Photo stand-ins and other stuff that happened

20.36, Wednesday 22 Jan 2025

You know those big illustrated boards with holes in? You poke your face through and you have the body of a cartoon wizard or something, and someone takes a photo. You get them at the seaside and tourist destinations.

They don’t appear to have an official name.

Though Wikipedia says that one common name is a photo stand-in and boy is that article a wild ride.

POINT ONE:

The use of an image on a board that could be held up as a foreground below the chin was patented by Cassius Marcellus Coolidge in 1874.
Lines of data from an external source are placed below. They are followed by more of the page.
(* ===== verification/LegislationBallots.v ===== *)
(** * Votes of the legislature: a law passes lawfully

    [leg_ok] relates a proposal of the legislature to its ballots: the tally
    of every body counts the tickets of its frozen members, every body before
    the current one has passed the bill, a proposal beyond the bodies was
    passed by all of them, and its stage and status are the ones the
    referendum, the joint signatures and the guards call for. *)
From S2P Require Import Prelude CidNumber.
From S2P Require Import Cid Types TrackTypes State Interfaces Runtime Ids Locks Data.
From S2P Require Import Cleanup Lifecycle Execution Expiry Maintenance Engine Invariant.
From S2P Require Import Safety Clients Tally Ballots InternalVote InternalSafety.
From S2P Require Import InternalBallots JointVote JointSafety JointBallots.
From S2P Require Import LegislationVote LegislationRules LegislationSafety.

(** ** Counting *)

Definition of_body (i : Z) (key : Z * InstitutionVoteTicket) : Z :=
  if decide (key.1 = i) then 1 else 0.

(** The tickets of the body [i] for or against, and the citizens'. *)
Definition body_tickets (pid i : Z) (b : bool) (g : legislation_store) : Z :=
  vote_sum (of_body i) pid b (RepresentativeVotesByTicket g).
Definition referendum_votes (pid : Z) (b : bool) (g : legislation_store) : Z :=
  vote_sum (fun _ => 1) pid b (ticket_approve <$> LegReferendumVotesByCid g).

(** The members of the body [i]. *)
Definition body_size (pid : Z) (m : RepresentativeMeta) (i : Z) (e : engine) : option Z :=
  body ← route_body (meta_route m) i; subject_voters_len e pid (Institution body).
Photo stand-ins came earlier than this version, but Coolidge’s success made them popular.

Who is Coolidge? ONLY THE DOGS PLAYING POKER DUDE.

Yes, I know. It gets better.

POINT TWO:

The earliest inspiration might be tourist attractions in 19th century Egypt, where a face hole was cut out of a sarcophagus and a sphinx statue (probably plaster reproductions) so that a photo can be taken where the tourist pretends to be a mummy or sphinx.

Who do we have a photo of, posing in an actual ancient sarcophagus in Cairo in 1894?

Well, here is ARCHDUKE FRANZ FERDINAND of Austria, handlebar moustache and all, pretending to be a mummy.

20 years later he was assassinated in Sarajevo and events dominoed over four weeks into the First World War.

What.


Art Spiegelman, cartoonist, author of the beautiful, harrowing, Pulitzer-prize winning graphic novel/memoir Maus about his father and the Holocaust, was also the inventor of Garbage Pail Kids.

Charlie Mingus, considered one of the greatest jazz musicians and composers in history, wrote a book on how to train your cat to use a human toilet.

These events are not even coincidences, there’s no acausal interconnectedness here. There is no moral to this story. It’s just a bunch of stuff that happened.